Dyalog supports the use of a negative rank
parameter, while GNU APL does not. Instead GNU APL follows the
ISO spec which says that a negative value should be clamped to
0.
However, the Dyalog model is quite useful. Here's how it's
described in their documentation:
“The Rank operator ⍤
1
applies function f successively to the sub-arrays in Y
specified
by k. If k is positive, it selects the k-cells of Y. If k is
negative, it selects the (r+k)-
cells of Y where r is its rank. If k is ¯1 it selects the
major cells of Y.”
I think it seems reasonable to adapt this to GNU APL as
well?
About the ISO specification of ⍤
In writing the above message, I was reading the ISO
specification for the rank operator, and I find it incredibly
confusing. I have quoted the description below, and based on
my reading of this text, the rank parameter is not just a
single value, but can be up to three values. However,
no matter how I read it, I still can't see how any but the the
very first value is actually every used.
Also, the case where LENGTH ERROR is supposed to be raised
does not happen in GNU APL.
It seems as the specification for the rank operator is just
broken on several levels in the spec.
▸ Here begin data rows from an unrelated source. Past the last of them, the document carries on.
(** ** Damage *)

Definition calc_damage (level power : Z) (attack defense modifier : Q)
    (g : Rng) : Z * Rng :=
  let base := ((inject_Z (2 * level) / inject_Z 5 + inject_Z 2)
               * inject_Z power * (attack / Qmax 1 defense)
               / inject_Z 50 + inject_Z 2)%Q in
  let (rand, g') := uniform (85 # 100) 1 g in
  let dmg := trunc (base * modifier * rand) in
  (Z.max 1 dmg, g').

(** ** Move selection *)

Definition damaging_class (c : option string) : bool :=
  match c with
  | Some s => String.eqb s "physical" || String.eqb s "special"
  | None => false
  end.

(** The first name of [provided] that loads. *)
Fixpoint first_loaded (w : World) (provided : list string) : option Move :=
  match provided with
  | [] => None
  | name :: rest =>
      match get_move_data w name with
      | Some mv => Some mv
      | None => first_loaded w rest
      end
  end.

(** The fallback scan: [candidates] after the [for] loop. *)
Fixpoint scan_candidates (w : World) (mvs : list MoveRef) : list Move :=
  match mvs with
  | [] => []
  | mv :: rest =>
      match get_move_data w (mr_name mv) with
      | Some md =>
          if truthy (m_power md) && damaging_class (m_damage_class md)
          then md :: scan_candidates w rest
          else scan_candidates w rest
      | None => scan_candidates w rest
      end
  end.

Definition power_key (x : Move) : Z := py_or (m_power x) 0.

(** [list.sort(key=..., reverse=True)]: stable, descending. *)
Fixpoint insert_desc (x : Move) (l : list Move) : list Move :=
  match l with
  | [] => [x]
  | y :: r =>
      if power_key x <? power_key y then y :: insert_desc x r
      else x :: y :: r
  end.

Fixpoint sort_desc (l : list Move) : list Move :=
  match l with
  | [] => []
  | x :: r => insert_desc x (sort_desc r)
  end.

Definition struggle (first_type : string) : Move :=
  mkMove "struggle" (Some 50) (Some 100) first_type (Some "physical"%string)
         [] None.

Definition select_move (w : World) (poke : Pokemon)
    (provided : option (list string)) : option Move :=
  let fallback :=
    match sort_desc (scan_candidates w (firstn 40 (p_moves poke))) with
    | best :: _ => Some best
    | [] =>
        match p_types poke with
        | ty :: _ => Some (struggle ty)
        | [] => None
        end
    end in
  match provided with
  | Some ((_ :: _) as names) =>
      match first_loaded w names with
      | Some mv => Some mv
      | None => fallback
      end
  | _ => fallback
  end.

(** ** Status engine *)

Definition entry_text (e : EffectEntry) : string :=
  String.append (default EmptyString (effect e))
    (String.append " " (default EmptyString (short_effect e))).

Definition detect_status_from_move (move : Move) : Status :=
  let texts := join " " (map entry_text (m_effect_entries move)) in
  let t := lower texts in
  if contains "paraly" t || contains "paralys" t then Some PARALYSIS
  else if contains "burn" t then Some BURN
  else if contains "poison" t then Some POISON
  else None.

Definition apply_status_chance (move : Move) (target_status : Status)
    (g : Rng) : Status * Rng :=
  match detect_status_from_move move with
  | None => (target_status, g)
  | Some status =>
      let chance := py_or (m_effect_chance move) 0 in
      if 0 <? chance then
        let (r, g') := randint 1 100 g in
        if r <=? chance then (Some status, g') else (target_status, g')
      else (target_status, g)
  end.

(** ** The type chart *)

Abbreviation Chart := (gmap string (gmap string Q)).

(** [for d in ds: row[d] = v]. *)
Definition set_all (ds : list string) (v : Q) (row : gmap string Q)
    : gmap string Q :=
  foldl (fun r d => <[d := v]> r) row ds.

(** One iteration of [for t in types_list]; a failed fetch is skipped. *)
Definition chart_step (w : World) (types_list : list TypeRef)
    (chart : Chart) (t : TypeRef) : Chart :=
  match upstream_type w (t_url t) with
  | None => chart
  | Some tdata =>
      let atk := td_name tdata in
      let row0 := default ∅ (chart !! atk) in
      let row1 := set_all (map t_name types_list) 1%Q row0 in
      let row2 := set_all (double_damage_to tdata) 2%Q row1 in
      let row3 := set_all (half_damage_to tdata) (1 # 2)%Q row2 in
      let row4 := set_all (no_damage_to tdata) 0%Q row3 in
      <[atk := row4]> chart
  end.

(** [cached] is the entry of the process cache under ["type_chart"]; the
    listing fetch is not guarded, so its failure raises. *)
Definition build_type_chart (w : World) (cached : option Chart)
    : option Chart :=
  match cached with
  | Some chart => Some chart
  | None =>
      match upstream_types w with
      | None => None
      | Some types_list => Some (foldl (chart_step w types_list) ∅ types_list)
      end
  end.

Definition type_multiplier (type_chart : Chart) (move_type : string)
    (target_types : list string) : Q :=
  foldl (fun mult t =>
           (mult * default 1 (default ∅ (type_chart !! move_type) !! t))%Q)
        1%Q target_types.

(** ** The battle *)

Record BattleRequest := mkRequest {
  attacker : string;
  defender : string;
  attacker_moves : option (list string);
  defender_moves : option (list string);
  level : option Z;
  max_turns : option Z;
  random_seed : option Z
}.

(** One constructor per [log.append] of the source. *)
Inductive Event :=
| EvTurn (n : Z)
| EvParalyzed (user : string)
| EvMissed (user move : string)
| EvUsed (user move : string) (dmg : Z) (mult : Q)
| EvNoDamage (user move : string)
| EvStatus (target : string) (st : StatusKind)
| EvBurn (name : string) (dmg : Z)
| EvPoison (name : string) (dmg : Z).

Record BattleOutcome := mkOutcome {
  winner : option string;
  turns : Z;
  out_log : list Event
}.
That seems to me to be
reason enough to not pay attention to the spec in this case
and just adapt the way Dyalog does it.
Here's the spec for the rank operator from the ISO spec:
Informal Description:
The result of f⍤y is a function which, when
applied to B, returns Z, the result of
applying the function f to the rank-y cells
of B.
Evaluation Sequence:
If y is a scalar, set y1 to ,y.
Otherwise set y1 to y.
If y1 is not a vector, signal domain-error.
If y1 has more than three elements,
signal length-error.
If any element of y1 is not a near-integer,
signal domain-error.
Set y2 to ⌽3⍴⌽y1.
Set y3 to the first-item in y2.
Set y4 to the integer-nearest-to y3.
If y4 exceeds the rank of B, set y5
to the rank of B, otherwise set y5 to y4.
If y5 is negative, set y6 to 0⌈y5 plus
the rank of B, otherwise set y6 to y5.
Apply f to the rank-y6 cells of B.
Conform the individual result cells. Let their common
shape after conforming be q, and let p be
the frame of B with respect to f, that is,
(rank of B) minus y6, and
return the overall result with shape p,q.